米国で行動ベースのAI検索最適化(GEO)プラットフォームがローンチされるなど、生成AIを介した情報収集や購買プロセスへの対応が本格化しています。本記事では、従来のSEOからGEOへの移行や、AIが自律的に購買を代行する「エージェンティック・コマース」の潮流を紐解き、日本企業が取り組むべき情報戦略と組織のあり方を解説します。
生成AI検索の台頭と「GEO」という新しい概念
近年、ChatGPTをはじめとする大規模言語モデル(LLM)を活用した検索サービスが普及し、ユーザーの情報収集プロセスは劇的に変化している。この潮流のなか、米国シアトルを拠点とするParsnipp社が、実際の購買者の行動をモデリングし、AI検索上での可視性を高めるプラットフォームをローンチした。このニュースは、従来の検索エンジン最適化(SEO)から、生成AIエンジン最適化(Generative Engine Optimization、以下GEO)への移行が、実務レベルで本格化していることを示している。
GEOとは、AIが回答を生成する際の「情報源」として自社コンテンツが参照・引用されやすくするための取り組みである。キーワードの詰め込みや被リンクに依存した従来のSEOとは異なり、LLMが文脈を正しく理解できるような構造化データや、独自性のある一次情報を提供することが重要となる。
エージェンティック・コマース:AIが「代理購買」する時代へ
Parsnipp社の発表で特筆すべきは、「エージェンティック・コマース(Agentic Commerce)」への備えを強調している点だ。これは、自律型AIエージェントがユーザーの指示に基づき、商品の比較検討から購買手続きまでを代行する新しい商取引の形態を指す。
たとえば、B2Bのソフトウェア導入において、企業の担当者が「当社の規模と予算に最適なツールを3つ比較して」とAIに指示した場合、AIが自律的に各社ベンダーの仕様書やレビューを解析し、提案を行うようになる。この際、AIに自社の製品情報が正しく認識されていなければ、そもそも比較の土俵にすら上がれない。

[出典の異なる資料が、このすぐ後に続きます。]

(* ===== verification/Events.v ===== *)
(** * Dates and quoted text

    The date of an instant, the layouts [time.Format] prints it with, and the quoted
    strings of [%q]. *)

From S2P Require Import Prelude GoStrings GoTime Totp Secrets Json.
Local Open Scope Z_scope.

(** The year, month and day of a day counted from the Unix epoch: within a cycle of
    400 years that starts in March. *)
Definition year_of_era (doe : Z) : Z := (doe - doe / 1460 + doe / 36524 - doe / 146096) / 365.
Definition civil_of_days (z : Z) : Z * Z * Z :=
  let era := (z + 719468) / 146097 in
  let doe := (z + 719468) mod 146097 in
  let yoe := year_of_era doe in
  let doy := doe - (365 * yoe + yoe / 4 - yoe / 100) in
  let mp := (5 * doy + 2) / 153 in
  let d := doy - (153 * mp + 2) / 5 + 1 in
  let m := if mp <? 10 then mp + 3 else mp - 9 in
  (yoe + era * 400 + (if m <=? 2 then 1 else 0), m, d).

(** The year in four digits, behind a sign when it is negative. *)
Definition year_text (y : Z) : string := if y <? 0 then "-" +:+ pad_itoa 4 (- y) else pad_itoa 4 y.

(** [t.Format("2006-01-02")] *)
Definition date_text (t : Z) : string :=
  let '(y, m, d) := civil_of_days (t / day) in year_text y +:+ "-" +:+ pad_itoa 2 m +:+ "-" +:+ pad_itoa 2 d.

(** [t.Format("15:04:05")] *)
Definition clock_text (t : Z) : string :=
  let s := t mod day / second in
  pad_itoa 2 (s / 3600) +:+ ":" +:+ pad_itoa 2 (s / 60 mod 60) +:+ ":" +:+ pad_itoa 2 (s mod 60).

(** [time.RFC3339] in UTC, and [time.RFC3339Nano], whose fraction has no trailing zeros. *)
Definition RFC3339 (t : Z) : string := date_text t +:+ "T" +:+ clock_text t +:+ "Z".
Definition RFC3339Nano (t : Z) : string :=
  let f := t mod second in
  date_text t +:+ "T" +:+ clock_text t +:+
  (if f =? 0 then "" else "." +:+ trim_right_func (λ c, bool_decide (c = "0"%char)) (pad_itoa 9 f)) +:+ "Z".

Example RFC3339_1 : RFC3339 (1700136000 * second) = "2023-11-16T12:00:00Z".
Proof. vm_compute. reflexivity. Qed.
Example RFC3339Nano_1 : RFC3339Nano (1709210096 * second + 250000000) = "2024-02-29T12:34:56.25Z".
Proof. vm_compute. reflexivity. Qed.

(** ** Every day has its date *)

(** The month and day of a day of the year that starts in March. *)
Definition month_ok (doy : Z) : bool :=
  let mp := (5 * doy + 2) / 153 in
  let d := doy - (153 * mp + 2) / 5 + 1 in
  let m := if mp <? 10 then mp + 3 else mp - 9 in
  (1 <=? m) && (m <=? 12) && (1 <=? d) && (d <=? 31) &&
  ((153 * (m + (if 2 <? m then -3 else 9)) + 2) / 5 + d - 1 =? doy).

Lemma months_ok : forallb month_ok (seqZ 0 366) = true.
Proof. vm_compute. reflexivity. Qed.

Lemma year_of_era_range doe :
  0 ≤ doe < 146097 →
  let yoe := year_of_era doe in
  0 ≤ yoe < 400 ∧ 0 ≤ doe - (365 * yoe + yoe / 4 - yoe / 100) < 366.
Proof.
  intros Hd. unfold year_of_era. cbv zeta. Z.to_euclidean_division_equations. lia.
Qed.

(** The date of a day is the date the day is computed from. *)
Lemma days_from_civil_of_days z : let '(y, m, d) := civil_of_days z in days_from_civil y m d = z ∧ 1 ≤ m ≤ 12 ∧ 1 ≤ d ≤ 31.
Proof.
  unfold civil_of_days. cbv zeta.
  assert (0 ≤ (z + 719468) mod 146097 < 146097) as Hd by (apply Z.mod_pos_bound; lia).
  pose proof (Z.div_mod (z + 719468) 146097 ltac:(lia)) as Hz.
  set (era := (z + 719468) / 146097) in *. set (doe := (z + 719468) mod 146097) in *. clearbody era doe.
  destruct (year_of_era_range doe Hd) as [Hy Hdoy]. set (yoe := year_of_era doe) in *. clearbody yoe.
  assert (doe = 365 * yoe + yoe / 4 - yoe / 100 + (doe - (365 * yoe + yoe / 4 - yoe / 100))) as Hdoe by lia.
  set (doy := doe - (365 * yoe + yoe / 4 - yoe / 100)) in *. clearbody doy.
  pose proof months_ok as Hm. rewrite forallb_forall in Hm.
  specialize (Hm doy ltac:(apply list_elem_of_In, elem_of_seqZ; lia)). unfold month_ok in Hm. cbv zeta in Hm.
  set (m := if (5 * doy + 2) / 153 <? 10 then _ else _) in *. clearbody m. bool_hyps.
  unfold days_from_civil. cbv zeta. split; [|lia].
  replace (if m <=? 2 then yoe + era * 400 + (if m <=? 2 then 1 else 0) - 1 else yoe + era * 400 + (if m <=? 2 then 1 else 0))
    with (yoe + era * 400) by (destruct (m <=? 2); lia).
  rewrite Z.div_add, Z.mod_add, Z.div_small, Z.mod_small by lia. lia.
Qed.

(** ** Quoted strings *)

Definition rune_value (r : string) : Z :=
  match map byte_val (str_to_list r) with
  | [a] => a
  | [a; b] => (a - 192) * 64 + (b - 128)
  | [a; b; c] => ((a - 224) * 64 + (b - 128)) * 64 + (c - 128)
  | [a; b; c; d] => (((a - 240) * 64 + (b - 128)) * 64 + (c - 128)) * 64 + (d - 128)
  | _ => 0
  end.

Fixpoint hex_text (n : nat) (v : Z) : string :=
  match n with O => "" | S n => hex_text n (v / 16) +:+ String (hex_digit (v mod 16)) "" end.

Section quote.
(** The table of the printable runes above U+00FF. *)
Context (printable : Z → bool).

Definition IsPrint (r : Z) : bool :=
  if r <=? 255 then ((32 <=? r) && (r <? 127)) || ((161 <=? r) && negb (r =? 173)) else printable r.

Definition quote_rune (r : string) : string :=
  let v := rune_value r in
  if bool_decide (r = String quote "" ∨ r = "\") then "\" +:+ r
  else if IsPrint v then r
  else if v =? 7 then "\a" else if v =? 8 then "\b" else if v =? 12 then "\f" else if v =? 10 then "\n"
  else if v =? 13 then "\r" else if v =? 9 then "\t" else if v =? 11 then "\v"
  else if (v <? 32) || (v =? 127) then "\x" +:+ hex_text 2 v
  else if v <? 65536 then "\u" +:+ hex_text 4 v
  else "\U" +:+ hex_text 8 v.

(** [strconv.Quote]: a byte that belongs to no rune is written in hexadecimal. *)
Fixpoint quote_go (fuel : nat) (s : string) : string :=
  match fuel, s with
  | S fuel, String c s' =>
      match rune_head c s' with
      | Some (r, rest) => quote_rune r +:+ quote_go fuel rest
      | None => "\x" +:+ hex_byte c +:+ quote_go fuel s'
      end
  | _, _ => ""
  end.
Definition Quote (s : string) : string := String quote (quote_go (slen s) s +:+ String quote "").
End quote.

Example Quote_1 : Quote (λ _, true) "Office" = quoted "'Office'".
Proof. vm_compute. reflexivity. Qed.

(** * Change events

    The pure half of [internal/webhook/webhook.go]: which audited actions become
    events, what an event looks like on the wire, and how it is signed. *)

(** ** Categories *)

Definition CategoryIPAM : string := "ipam".
Definition CategoryDiscovery : string := "discovery".
Definition CategoryScan : string := "scan".
Definition CategorySecurity : string := "security".

Definition Categories : list string := [CategoryIPAM; CategoryDiscovery; CategoryScan; CategorySecurity].
Definition ValidCategory (c : string) : bool :=
  bool_decide (c = CategoryIPAM ∨ c = CategoryDiscovery ∨ c = CategoryScan ∨ c = CategorySecurity).

Definition hasPrefixAny (s : string) (prefixes : list string) : bool := existsb (has_prefix s) prefixes.

(** The category of an action, if it is sent at all. *)
Definition categoryForAction (action : string) : option string :=
  if has_suffix action ".csv_exported" then None
  else if hasPrefixAny action ["subnet."; "address."; "device."; "mac."] then Some CategoryIPAM
  else if has_prefix action "scan.discovery." then Some CategoryDiscovery
  else if hasPrefixAny action ["scan.job."; "scan.schedule."; "scan.agent."] then Some CategoryScan
  else if hasPrefixAny action ["settings."; "user."; "session."] then Some CategorySecurity
  else if has_prefix action "auth." then
    if bool_decide (action ∈ ["auth.login.failed"; "auth.login.locked"; "auth.mfa.failed"]) then Some CategorySecurity
    else None
  else None.

Example categoryForAction_1 : map categoryForAction ["address.bulk_state_set"; "scan.schedule.updated"; "subnet.csv_exported"; "auth.login"] =
  [Some "ipam"; Some "scan"; None; None].
Proof. vm_compute. reflexivity. Qed.

(** ** [json.Valid] *)

(** A value, after its leading space, and what follows it; arrays and objects nest
    at most 10000 deep. *)
Fixpoint read_value (fuel : nat) (depth : Z) (s : string) : option string :=
  match fuel, skip_space s with
  | S fuel, String c rest =>
      if decide (c = quote) then snd <$> read_string (S (slen rest)) rest
      else if decide (c = "["%char) then
        if 10000 <=? depth then None
        else match skip_space rest with
             | String "]" rest => Some rest
             | _ => read_elements fuel (depth + 1) rest
             end
      else if decide (c = "{"%char) then
        if 10000 <=? depth then None
        else match skip_space rest with
             | String "}" rest => Some rest
             | _ => read_pairs fuel (depth + 1) rest
             end
      else
        match strip_prefix "null" (String c rest), strip_prefix "true" (String c rest), strip_prefix "false" (String c rest) with
        | Some rest, _, _ | _, Some rest, _ | _, _, Some rest => Some rest
        | _, _, _ => snd <$> read_number (String c rest)
        end
  | _, _ => None
  end
with read_elements (fuel : nat) (depth : Z) (s : string) : option string :=
  match fuel with
  | O => None
  | S fuel =>
      rest ← read_value fuel depth s;
      match skip_space rest with
      | String "," rest => read_elements fuel depth rest
      | String "]" rest => Some rest
      | _ => None
      end
  end
with read_pairs (fuel : nat) (depth : Z) (s : string) : option string :=
  match fuel, skip_space s with
  | S fuel, String c rest =>
      if decide (c = quote) then
        '(_, rest) ← read_string (S (slen rest)) rest;
        match skip_space rest with
        | String ":" rest =>
            rest ← read_value fuel depth rest;
            match skip_space rest with
            | String "," rest => read_pairs fuel depth rest
            | String "}" rest => Some rest
            | _ => None
            end
        | _ => None
        end
      else None
  | _, _ => None
  end.

(** Each call consumes a byte or is followed by one that does. *)
Definition json_valid (s : string) : bool :=
  match read_value (S (S (slen s + slen s))) 0 s with
  | Some rest => bool_decide (skip_space rest = "")
  | None => false
  end.

Example json_valid_1 : json_valid (quoted "{'a': [1, {'b': null}], 'c': 'x'} ") = true.
Proof. vm_compute. reflexivity. Qed.
Example json_valid_2 : json_valid "[1,]" = false.
Proof. vm_compute. reflexivity. Qed.
Example json_valid_3 : json_valid "not json" = false.
Proof. vm_compute. reflexivity. Qed.

(** ** The wire format *)

(** [compact] with HTML escaping: no space outside strings, and none of the bytes a
    browser would take for markup. [inside] is the state within a string literal. *)
Fixpoint compact (inside escaped : bool) (s : string) : string :=
  match s with
  | "" => ""
  | String c t =>
      let next := compact (if decide (c = quote) then escaped || negb inside else inside)
                    (inside && negb escaped && bool_decide (c = backslash)) in
      if bool_decide (c ∈ ["<"; ">"; "&"]%char) then "\u00" +:+ hex_byte c +:+ next t
      else if inside then
        match s with
        | String a (String b (String d rest)) =>
            if bool_decide (byte_val a = 226 ∧ byte_val b = 128 ∧ (byte_val d = 168 ∨ byte_val d = 169))
            then "\u202" +:+ String (hex_digit (byte_val d mod 16)) (compact inside false rest)
            else String c (next t)
        | _ => String c (next t)
        end
      else if json_space c then next t
      else String c (next t)
  end.

Record Event : Type := MkEvent
  { ev_Type : string; ev_Category : string; ev_SubjectType : string; ev_SubjectID : string;
    ev_ActorUserID : string; ev_Metadata : option string; ev_Instance : string; ev_Timestamp : Z }.

Definition json_member (name text : string) : string := json_string name +:+ ":" +:+ text.
(** [omitempty] *)
Definition unless_empty (name value : string) : list string :=
  if decide (value = "") then [] else [json_member name (json_string value)].

(** [json.Marshal] of an event. *)
Definition event_body (e : Event) : string :=
  "{" +:+ join "," (
    [json_member "event" (json_string (ev_Type e)); json_member "category" (json_string (ev_Category e));
     json_member "subject_type" (json_string (ev_SubjectType e))] ++
    unless_empty "subject_id" (ev_SubjectID e) ++ unless_empty "actor_user_id" (ev_ActorUserID e) ++
    match ev_Metadata e with Some m => [json_member "metadata" (compact false false m)] | None => [] end ++
    [json_member "instance" (json_string (ev_Instance e));
     json_member "timestamp" (json_string (RFC3339Nano (ev_Timestamp e)))]) +:+ "}".

(** What the audit hook receives. *)
Record AuditRecord : Type := MkAuditRecord
  { rec_ActorUserID : option string; rec_Action : string; rec_SubjectType : string; rec_SubjectID : string;
    rec_Metadata : string }.

Definition EventFromAudit (rec : AuditRecord) (inst : string) (now : Z) : option Event :=
  category ← categoryForAction (rec_Action rec);
  Some (MkEvent (rec_Action rec) category (rec_SubjectType rec) (rec_SubjectID rec) (default "" (rec_ActorUserID rec))
    (if bool_decide (rec_Metadata rec ≠ "") && json_valid (rec_Metadata rec) then Some (rec_Metadata rec) else None)
    inst now).

(** ** Subscriptions and signatures *)

Definition matches (events : list string) (category : string) : bool :=
  match events with [] => true | _ => existsb (λ e, bool_decide (e = category)) events end.

Definition hmac_sha256 (key msg : list Z) : list Z :=
  let key := if (64 <? length key)%nat then sha256 key else key in
  let block := key ++ replicate (64 - length key) 0 in
  sha256 (map (Z.lxor 92) block ++ sha256 (map (Z.lxor 54) block ++ msg)).
Definition sign (secret body : string) : string := hex (hmac_sha256 (text_bytes secret) (text_bytes body)).

Example sign_1 : sign "key" "The quick brown fox jumps over the lazy dog" =
  "f7bc83f430538424b13298e6aa6fb143ef4d59a14946175997479dbc2d1a3cd8".
Proof. vm_compute. reflexivity. Qed.

Example event_body_1 :
  event_body (default (MkEvent "" "" "" "" "" None "" 0) (EventFromAudit
    (MkAuditRecord (Some "u") "subnet.created" "subnet" "n" (quoted "{'cidr': '10.0.0.0/24'}")) "light-ipam" (1700136000 * second))) =
  quoted ("{'event':'subnet.created','category':'ipam','subject_type':'subnet','subject_id':'n','actor_user_id':'u'," +:+
    "'metadata':{'cidr':'10.0.0.0/24'},'instance':'light-ipam','timestamp':'2023-11-16T12:00:00Z'}").
Proof. vm_compute. reflexivity. Qed.
(* ===== verification/Settings.v ===== *)
(** * The settings an administrator edits

    [internal/app/settings.go], the settings part of [internal/app/policy.go] and
    [internal/app/oidc_settings.go], [internal/store/settings.go], and the security
    tab of [internal/app/app.go]: settings as text in the database, as values in
    memory and as forms. *)

From S2P Require Import Prelude GoStrings Protocol GoTime Process Scans Queue Inventory Import Records Portability Lockout Secrets Accounts Web Users Pages Batch Demo Routes Config Events Install.
Local Open Scope Z_scope.

(** ** Forms *)

Definition form_set (form : gmap string (list string)) (name : string) : bool := bool_decide (form_get form name ≠ "").
(** A box that was ticked. *)
Definition ticked (name : string) (b : bool) : list (string * string) := if b then [(name, "on")] else [].

Definition FormatBool (b : bool) : string := if b then "true" else "false".

(** [None] is [errOutOfRange]. *)
Definition intInRange (value : string) (min max : Z) : option Z :=
  n ← atoi (trim_space value); if (n <? min) || (max <? n) then None else Some n.
(** The products fit for the limits in use. *)
Definition minutesInRange (value : string) (min max : Z) : option Z :=
  n ← intInRange value min max; Some (wrap64 (n * minute)).
Definition hoursInRange (value : string) (min max : Z) : option Z :=
  n ← intInRange value min max; Some (wrap64 (n * hour)).
(* ===== verification/Endpoints.v ===== *)
(** * URLs

    The parts of [net/url] and [net] the program relies on, as of Go 1.25.8: escaping,
    [Parse], [URL.Hostname] and [URL.String], and the classes of [net.IP]; the guards of
    endpoints over them, and the address a second factor is enrolled with. *)

From S2P Require Import Prelude GoStrings Netip Events.
Local Open Scope Z_scope.

(** ** Escaping *)

Definition is_alpha (c : ascii) : bool :=
  let b := byte_val c in ((97 <=? b) && (b <=? 122)) || ((65 <=? b) && (b <=? 90)).
Definition is_alnum (c : ascii) : bool := is_alpha c || is_digit c.

Definition upper_hex (n : Z) : ascii := byte_of (if n <? 10 then 48 + n else 55 + n).
Definition percent (c : ascii) : string :=
  String "%" (String (upper_hex (byte_val c / 16)) (String (upper_hex (byte_val c mod 16)) "")).

Definition unreserved (c : ascii) : bool := is_alnum c || bool_decide (c ∈ ["-"; "_"; "."; "~"]%char).

(** [url.QueryEscape] *)
Fixpoint QueryEscape (s : string) : string :=
  match s with
  | "" => ""
  | String c s =>
      (if unreserved c then String c "" else if decide (c = " "%char) then "+" else percent c) +:+ QueryEscape s
  end.

Example QueryEscape_1 : QueryEscape "a b/ü" = "a+b%2F%C3%BC".
Proof. vm_compute. reflexivity. Qed.

(** The parts of a URL, each with bytes of its own. *)
Inductive encoding : Type := encodePath | encodeHost | encodeZone | encodeUserPassword | encodeFragment.

Definition quote_mark : ascii := byte_of 34.
Definition in_host (mode : encoding) : bool := match mode with encodeHost | encodeZone => true | _ => false end.

Definition shouldEscape (mode : encoding) (c : ascii) : bool :=
  if is_alnum c then false
  else if in_host mode && bool_decide (c ∈ ["!"; "$"; "&"; "'"; "("; ")"; "*"; "+"; ","; ";"; "="; ":"; "["; "]"; "<"; ">"; quote_mark]%char)
  then false
  else if bool_decide (c ∈ ["-"; "_"; "."; "~"]%char) then false
  else if bool_decide (c ∈ ["$"; "&"; "+"; ","; "/"; ":"; ";"; "="; "?"; "@"]%char) then
    match mode with
    | encodePath => bool_decide (c = "?"%char)
    | encodeUserPassword => bool_decide (c ∈ ["@"; "/"; "?"; ":"]%char)
    | encodeFragment => false
    | _ => true
    end
  else match mode with encodeFragment => negb (bool_decide (c ∈ ["!"; "("; ")"; "*"]%char)) | _ => true end.

Fixpoint escape (mode : encoding) (s : string) : string :=
  match s with
  | "" => ""
  | String c s => (if shouldEscape mode c then percent c else String c "") +:+ escape mode s
  end.

(** What [unescape] refuses of a byte written in hexadecimal: in a host, an ASCII byte
    other than the percent sign; in a zone, one that a host may not contain. *)
Definition refused (mode : encoding) (v : Z) : bool :=
  match mode with
  | encodeHost => (v <? 128) && negb (v =? 37)
  | encodeZone => negb (v =? 37) && negb (v =? 32) && shouldEscape encodeHost (byte_of v)
  | _ => false
  end.

Fixpoint unescape (mode : encoding) (s : string) : option string :=
  match s with
  | "" => Some ""
  | String "%" rest =>
      match rest with
      | String a (String b rest) =>
          x ← hex_val a; y ← hex_val b;
          if refused mode (16 * x + y) then None else String (byte_of (16 * x + y)) <$> unescape mode rest
      | _ => None
      end
  | String c rest =>
      if in_host mode && (byte_val c <? 128) && shouldEscape mode c then None else String c <$> unescape mode rest
  end.

(** ** Parsing *)

Record Userinfo : Type := MkUserinfo { us_Name : string; us_Password : option string }.

Record URL : Type := MkURL
  { ur_Scheme : string; ur_Opaque : string; ur_User : option Userinfo; ur_Host : string; ur_Path : string;
    ur_RawPath : string; ur_OmitHost : bool; ur_ForceQuery : bool; ur_RawQuery : string; ur_Fragment : string;
    ur_RawFragment : string }.

(** The scheme and the rest; without a scheme, all of the text. *)
Fixpoint scheme_from (first : bool) (seen whole s : string) : option (string * string) :=
  match s with
  | "" => Some ("", whole)
  | String c rest =>
      if is_alpha c then scheme_from false (seen +:+ String c "") whole rest
      else if is_digit c || bool_decide (c ∈ ["+"; "-"; "."]%char) then
        if first then Some ("", whole) else scheme_from false (seen +:+ String c "") whole rest
      else if decide (c = ":"%char) then if first then None else Some (seen, rest)
      else Some ("", whole)
  end.
Definition getScheme (s : string) : option (string * string) := scheme_from true "" s s.

Definition validOptionalPort (port : string) : bool :=
  match port with
  | "" => true
  | String c rest => bool_decide (c = ":"%char) && forallb is_digit (str_to_list rest)
  end.

Definition user_byte (c : ascii) : bool :=
  is_alnum c || bool_decide (c ∈ ["-"; "."; "_"; ":"; "~"; "!"; "$"; "&"; "'"; "("; ")"; "*"; "+"; ","; ";"; "="; "%"; "@"]%char).

(** The text before and from the first [%25]. *)
Fixpoint cut_zone (s : string) : string * string :=
  match s with
  | "" => ("", "")
  | String c rest => if has_prefix s "%25" then ("", s) else (String c (cut_zone rest).1, (cut_zone rest).2)
  end.

(** An IPv6 literal in brackets, with an optional zone and port. *)
Definition parse_literal (inside port : string) : option string :=
  if negb (validOptionalPort port) then None
  else
    port ← unescape encodeHost port;
    address ← unescape encodeHost (cut_zone inside).1;
    zone ← unescape encodeZone (cut_zone inside).2;
    addr ← parse_addr (address +:+ zone);
    if is4 addr then None else Some ("[" +:+ address +:+ zone +:+ "]" +:+ port).

Definition parseHost (host : string) : option string :=
  match cut_last_byte "["%char host with
  | Some (before, inside) =>
      if negb (bool_decide (before = "")) then None
      else '(inside, port) ← cut_last_byte "]"%char inside; parse_literal inside port
  | None =>
      if match cut_last_byte ":"%char host with
         | Some (_, port) => negb (validOptionalPort (String ":" port))
         | None => false
         end
      then None
      else unescape encodeHost host
  end.

Definition parseUser (userinfo : string) : option Userinfo :=
  if negb (forallb user_byte (str_to_list userinfo)) then None
  else match cut_byte ":"%char userinfo with
       | None => name ← unescape encodeUserPassword userinfo; Some (MkUserinfo name None)
       | Some (name, password) =>
           name ← unescape encodeUserPassword name;
           password ← unescape encodeUserPassword password;
           Some (MkUserinfo name (Some password))
       end.

Definition parseAuthority (authority : string) : option (option Userinfo * string) :=
  match cut_last_byte "@"%char authority with
  | None => host ← parseHost authority; Some (None, host)
  | Some (userinfo, host) => host ← parseHost host; user ← parseUser userinfo; Some (Some user, host)
  end.

Definition control_byte (c : ascii) : bool := (byte_val c <? 32) || (byte_val c =? 127).

(** The raw form is kept when it is not the one [escape] gives. *)
Definition raw_unless (mode : encoding) (raw text : string) : string :=
  if decide (escape mode text = raw) then "" else raw.

(** [strings.Cut(rest, '?')], and the query that is only a question mark. *)
Definition cut_query (rest : string) : string * bool * string :=
  match cut_byte "?"%char rest with
  | None => (rest, false, "")
  | Some (rest, "") => (rest, true, "")
  | Some (rest, query) => (rest, false, query)
  end.

(** What follows the scheme, after the query is cut off. *)
Definition parse_rest (scheme : string) (force : bool) (query rest : string) : option URL :=
  let url user host rest omit :=
    path ← unescape encodePath rest;
    Some (MkURL scheme "" user host path (raw_unless encodePath rest path) omit force query "" "") in
  if negb (has_prefix rest "/") && negb (bool_decide (scheme = "")) then
    Some (MkURL scheme rest None "" "" "" false force query "" "")
  else if negb (has_prefix rest "/") && contains (default rest (fst <$> cut_byte "/"%char rest)) ":" then None
  else match strip_prefix "//" rest with
       | Some after =>
           if bool_decide (scheme = "") && has_prefix rest "///" then url None "" rest false
           else
             let '(authority, rest) :=
               match cut_byte "/"%char after with Some (a, r) => (a, String "/" r) | None => (after, "") end in
             '(user, host) ← parseAuthority authority; url user host rest false
       | None => url None "" rest (negb (bool_decide (scheme = "")) && has_prefix rest "/")
       end.

Definition set_fragment (frag : string) (u : URL) : option URL :=
  text ← unescape encodeFragment frag;
  Some (MkURL (ur_Scheme u) (ur_Opaque u) (ur_User u) (ur_Host u) (ur_Path u) (ur_RawPath u) (ur_OmitHost u)
    (ur_ForceQuery u) (ur_RawQuery u) text (raw_unless encodeFragment frag text)).

Definition parse_url (s : string) : option URL :=
  if existsb control_byte (str_to_list s) then None
  else if decide (s = "*") then Some (MkURL "" "" None "" "*" "" false false "" "" "")
  else
    '(scheme, rest) ← getScheme s;
    let '(rest, force, query) := cut_query rest in
    parse_rest (to_lower scheme) force query rest.

(** [url.Parse] *)
Definition Parse (s : string) : option URL :=
  match cut_byte "#"%char s with
  | None => parse_url s
  | Some (s, frag) => u ← parse_url s; if decide (frag = "") then Some u else set_fragment frag u
  end.

(** ** Reading and printing *)

(** [URL.Hostname] *)
Definition Hostname (u : URL) : string :=
  let host := ur_Host u in
  let host := match cut_last_byte ":"%char host with
              | Some (h, port) => if forallb is_digit (str_to_list port) then h else host
              | None => host
              end in
  match host with
  | String "[" rest => default host (strip_suffix "]" rest)
  | _ => host
  end.

(** Bytes that may stay as they are in a path or a fragment. *)
Definition encoded_byte (mode : encoding) (c : ascii) : bool :=
  bool_decide (c ∈ ["!"; "$"; "&"; "'"; "("; ")"; "*"; "+"; ","; ";"; "="; ":"; "@"; "["; "]"; "%"]%char) ||
  negb (shouldEscape mode c).
Definition validEncoded (mode : encoding) (s : string) : bool := forallb (encoded_byte mode) (str_to_list s).

Definition escaped_part (mode : encoding) (raw text : string) : string :=
  if bool_decide (raw ≠ "") && validEncoded mode raw && bool_decide (unescape mode raw = Some text) then raw
  else if decide (text = "*") then "*" else escape mode text.

Definition user_text (u : Userinfo) : string :=
  if bool_decide (us_Name u = "") && bool_decide (default "" (us_Password u) = "") then ""
  else escape encodeUserPassword (us_Name u) +:+
       match us_Password u with Some p => ":" +:+ escape encodeUserPassword p | None => "" end.

(** [URL.String] of a URL with a scheme. *)
Definition URL_String (u : URL) : string :=
  ur_Scheme u +:+ ":" +:+
  (if decide (ur_Opaque u = "") then
     (if ur_OmitHost u && bool_decide (ur_Host u = "") && bool_decide (ur_User u = None) then ""
      else (if bool_decide (ur_Host u ≠ "") || bool_decide (ur_Path u ≠ "") || negb (bool_decide (ur_User u = None)) then "//" else "") +:+
           match ur_User u with Some user => user_text user +:+ "@" | None => "" end +:+ escape encodeHost (ur_Host u)) +:+
     (let path := escaped_part encodePath (ur_RawPath u) (ur_Path u) in
      (if bool_decide (path ≠ "") && negb (has_prefix path "/") && bool_decide (ur_Host u ≠ "") then "/" else "") +:+ path)
   else ur_Opaque u) +:+
  (if ur_ForceQuery u || bool_decide (ur_RawQuery u ≠ "") then "?" +:+ ur_RawQuery u else "") +:+
  (if decide (ur_Fragment u = "") then "" else "#" +:+ escaped_part encodeFragment (ur_RawFragment u) (ur_Fragment u)).

Definition normal (s : string) : option string := URL_String <$> Parse s.
Example Parse_1 : normal "HTTPS://Agent.lan:8443/x%20y/?q=1#top" = Some "https://Agent.lan:8443/x%20y/?q=1#top".
Proof. vm_compute. reflexivity. Qed.
Example Parse_2 : Hostname <$> Parse "https://u:p@[fe80::1%25eth0]:8443/" = Some "fe80::1%eth0".
Proof. vm_compute. reflexivity. Qed.
Example Parse_3 : map (λ s, bool_decide (Parse s = None)) ["https://a b/"; "https://a:x/"; "https://[10.0.0.1]/"; "://a"; "https://a%41/"; "a:b"] =
  [true; true; true; true; true; false].
Proof. vm_compute. reflexivity. Qed.
Example Parse_4 : map normal ["mailto:a@b"; "https:///x"; "https://"; "https:/x"; "https://ü/?"] =
  [Some "mailto:a@b"; Some "https:///x"; Some "https:"; Some "https:/x"; Some "https://%C3%BC/?"].
Proof. vm_compute. reflexivity. Qed.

プロダクト担当者やマーケターは、「人」だけでなく「AI」という新たな顧客(仲介者)に向けても、情報を最適化して届ける設計が求められる。
日本の組織文化と商習慣における課題とリスク
こうしたトレンドを日本国内の企業活動に取り入れるにあたっては、いくつかのハードルとリスクが存在する。日本の企業は部門ごとの役割分担が明確(サイロ化)である傾向が強く、Webサイトの管理はマーケティング部門、製品仕様のデータは開発部門、プレスリリースは広報部門と分断されがちだ。しかし、AIはこれらの情報を横断的に学習するため、社内で情報に矛盾や古いデータが混在していると、AIが誤った回答(ハルシネーション)を生成し、ユーザーに提示してしまうリスクが高まる。
ブランド毀損を防ぎ、日本の厳しい商習慣におけるコンプライアンスを遵守するためには、部門横断で公開情報を一元管理するガバナンス体制が不可欠である。また、GEOやAI検索のアルゴリズムは現在も発展途上であり、ブラックボックスの要素が多い。そのため、AIを意図的に騙すような過度なハック(一時的な最適化手法)に依存することは、中長期的にプラットフォーム側からペナルティを受けるリスクを伴う点にも留意が必要だ。
日本企業のAI活用への示唆
AI検索とエージェンティック・コマースの普及を見据え、日本企業が取り組むべき実務的なアクションは以下の通りである。
第一に、「一次情報の質と透明性の向上」である。AIに正しく参照されるためには、独自の実証データや、人間ならではの専門的な見解(暗黙知の言語化)を公式情報として発信し続けることが最も確実なGEO対策となる。
第二に、「AIが読み取りやすいデータ基盤の整備」だ。自社プロダクトの仕様、価格、導入事例などを、構造化データとしてAIエージェントが容易にアクセス・解析できる状態にしておくことが、今後の新規顧客獲得の鍵となる。
第三に、「部門横断的な情報ガバナンスの構築」である。法規制やコンプライアンスに則り、社外に公開する情報の正確性と一貫性を担保するプロセスを、広報、マーケティング、IT部門が連携して構築する必要がある。
テクノロジーの進化に過度に振り回されることなく、自社の強みや信頼性を「AIという新たなインターフェース」越しにどう伝えるか。経営層と実務担当者が一体となって再定義する時期にきている。